Jean-Noël Guérini et son ex-conseiller Jean-David Ciot, premier secrétaire de la fédération socialiste des Bouches-du-Rhône, ont été relaxés lundi dans une affaire de licenciement abusif. Est-ce une mauvaise nouvelle pour le PS qui comptait sur la justice pour régler le cas Guérini ?
Pierre Orsatelli. Non, nous avons toujours dit qu'à une question politique, il fallait apporter une réponse politique et non uniquement judiciaire. Certains socialistes au niveau national ont par lâcheté renoncé à s’impliquer dans le traitement du cas Guérini, car ils comptaient sur la justice pour le faire. La réponse judiciaire n’est pas là. Il faut maintenant avoir la lucidité et le courage d’apporter une réponse politique. Le PS doit cesser de s’acoquiner avec Jean-Noël Guérini. Sinon, durant toute la campagne des cantonales, on aura des micros tendus, partout en France, pour demander aux socialistes : « Comment justifiez-vous votre alliance avec Guérini ? »
Vous dénoncez des irrégularités lors du choix des candidats socialistes aux cantonales, lesquelles ?
Le parti socialiste a fait un appel à candidature comme dans toutes les fédérations. J’ai adressé ma candidature dans le strict respect de la circulaire nationale. On m'a même demandé un RIB pour l'enregistrer, mais elle n’a pas été retenue, et ce sans que j'en sois prévenu. Nous sommes plusieurs dans cette situation. Les militants PS ont voté le 3 décembre par canton. Les listes électorales n’ont pas été établies dans le délai prévu (un mois à l’avance), la liste de candidats n’était pas connue le jour même du scrutin, leurs professions de foi n’existaient pas ou n’avaient pas été diffusées et à 15 heures les lieux de vote n'étaient pas connus pour un scrutin qui débutait 17 heures ! Les candidats eux-mêmes ne savaient pas si leur candidature avait été retenue, où ils étaient candidat, et quels étaient les électeurs. Comme les cantons ont été redessinés, les militants ne savaient pas non plus à quelle circonscription ils étaient rattachés. Dans certains cantons, le vote a été annulé au dernier moment. Dans d’autres, le vote a eu lieu mais les candidats arrivés en tête n’ont pas été investis, manifestement pour réserver ces cantons à des conseillers généraux sortants signataires de l’alliance avec la force du Treize.

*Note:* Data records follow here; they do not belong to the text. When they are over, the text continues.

(* ===== verification/SyncClaims.v ===== *)
(** * SyncClaims: the properties of the sync store.

    Whatever calls come in whatever order: an item is applied at most once, a closed batch
    answers a repeated submission with its stored result, the batches of a device are
    numbered without gaps, a tampered item changes nothing, and a batch stays open as long as
    one of its items can still be applied. *)
From Stdlib Require Import Ascii.
From stdpp Require Import pretty.
From S2P Require Import Prelude JsMap JsText JsJson OfflineTypes RangeAdmin Numbering SyncTypes SyncStore SyncItem SyncBatch SyncEffects SyncBatches.
Local Open Scope Z_scope.

Section claims.
Context (sha256 : string → string) (locale_le : string → string → bool).
Context (stringify : SubmitSyncBatchResult → string) (native_message : OfflineError → string).
Context (uuid_at : nat → string) (meanwhile : nat → Store → Store).
Context (trusted : Scope → Prop) (Hforward : forward meanwhile).
Notation step := (step sha256 locale_le stringify native_message uuid_at meanwhile trusted).
Notation reachable := (reachable sha256 locale_le stringify native_message uuid_at meanwhile trusted).
Notation processItem := (processItem sha256 native_message uuid_at meanwhile).
Notation submitDurableSyncBatch :=
  (submitDurableSyncBatch sha256 locale_le stringify native_message uuid_at meanwhile).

Le premier secrétaire du PS Jean-Christophe Cambadélis a exclu toute alliance avec Jean-Noël Guérini. Comment expliquer que la fédération des Bouches-du-Rhône ait le 5 décembre désigné des candidats guérinistes ?

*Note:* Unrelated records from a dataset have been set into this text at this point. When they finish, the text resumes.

(* ===== verification/ArchiveRun.v ===== *)
(** * ArchiveRun: what a soft deletion moves.

    The rows a soft deletion takes out of the live tables, as the list of the archived rows it
    writes, in their order: every row comes after the rows below it. *)
From S2P Require Import Prelude JsText JsJson Archive.

Local Open Scope Z_scope.

Lemma js_fold_ok {S E A B} (f : B → A → JS S E B) x l b s b' s' :
  js_fold f (x :: l) b s = (Ok b', s') ↔ ∃ b1 s1, f b x s = (Ok b1, s1) ∧ js_fold f l b1 s1 = (Ok b', s').
Proof. cbn [js_fold]. apply js_bind_ok. Qed.

Lemma throw_if_ok {S E} (b : bool) (err : E) (s : S) u s' : throw_if b err s = (Ok u, s') ↔ b = false ∧ s' = s.
Proof. destruct b, u; cbv; naive_solver. Qed.

Lemma elem_of_filter {A} (f : A → bool) l x : x ∈ List.filter f l ↔ x ∈ l ∧ f x = true.
Proof. by rewrite !list_elem_of_In, List.filter_In. Qed.

Section catalog.
Context (c : Catalog).

(** A row as a delete elsewhere leaves it: columns of [hide] keys may have become null. *)
Definition hides (schema table col : string) : Prop :=
  ∃ e, e ∈ registry c ∧ of_child schema table e = true ∧ behavior e = fk_hide ∧ childColumn e = col.
Definition kept (k : Key) (r r' : Row) : Prop :=
  ∀ col, r' !! col = r !! col ∨ (hides k.1.1 k.1.2 col ∧ r' !! col = Some JNull).

(** The documented behaviour of the database: a select answers every row once, a delete takes
    out its row and nulls columns of [hide] keys; and such a column carries no other key. The last is no law of
    databases but a property of a schema: it holds for keys of one column, and fails for the composite keys of
    [0014_flow.sql], of which the registry's query shows the column they share, [tenant_id]. *)
Class Lawful : Prop := {
  scan_perm : ∀ A (l : list A), scan c l ≡ₚ l;
  delete_law : ∀ l k l', delete_live c l k = Ok l' →
    l' !! k = None ∧ ∀ k', k' ≠ k → option_Forall2 (kept k') (l !! k') (l' !! k');
  hide_alone : ∀ e, e ∈ registry c → behavior e ≠ fk_hide → ¬ hides (childSchema e) (childTable e) (childColumn e) }.

(** [via l e k k']: the live row [k'] refers to [k] by the key [e]. *)
Definition via (l : Live) (e : RegistryEntry) (k k' : Key) : Prop :=
  of_parent k.1.1 k.1.2 e = true ∧ k'.1 = (childSchema e, childTable e) ∧
  ∃ r, l !! k' = Some r ∧ sql_is (r !! childColumn e) k.2 = true.
(** [hangs l k k']: [k'] refers to [k] by a cascading or blocking key; [below l k k']: by a
    cascading one. *)
Definition hangs (l : Live) (k k' : Key) : Prop :=
  ∃ e, e ∈ registry c ∧ behavior e ≠ fk_hide ∧ via l e k k'.
Definition below (l : Live) (k k' : Key) : Prop :=
  ∃ e, e ∈ registry c ∧ behavior e = fk_cascade ∧ via l e k k'.
Lemma below_hangs l k k' : below l k k' → hangs l k k'.
Proof. intros (e & ? & Hb & ?). exists e. by rewrite Hb. Qed.

Lemma archive_kept_refl k r : kept k r r.
Proof. intros col. by left. Qed.
Lemma archive_kept_trans k r1 r2 r3 : kept k r1 r2 → kept k r2 r3 → kept k r1 r3.
Proof.
  intros H1 H2 col. destruct (H2 col) as [->|[??]]; [apply H1|by right].
Qed.

Context {Hlaw : Lawful}.

Lemma kept_link e r r' k :
  e ∈ registry c → behavior e ≠ fk_hide → k.1 = (childSchema e, childTable e) → kept k r r' →
  r' !! childColumn e = r !! childColumn e.
Proof using All.
  intros He Hb Hk Hkept. destruct (Hkept (childColumn e)) as [->|[Hh _]]; [done|].
  rewrite Hk in Hh. by destruct (hide_alone e He Hb).
Qed.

La convention départementale du PS à Vitrolles a désigné 19 candidats, pas forcément ceux qui avaient été élus. Près de la moitié avaient en effet signé l’appel à l’alliance avec la Force du 13. Si rien n’est fait, nous aurons des investitures socialistes qui recouvriront à peu près fidèlement les 23 signataires de cet appel à un accord du PS avec la Force du 13, le parti localiste et sectaire de Jean-Noël Guérini.
La disjonction est incompréhensible pour un non-initié. Il faut donc poser la question à Jean-Christophe Cambadélis. Effectivement, il a dit qu’il ne fallait aucune alliance et qu'une commission pour suivre les faits et gestes de la fédération serait créée. À ma connaissance, elle n'a pas été mise en place.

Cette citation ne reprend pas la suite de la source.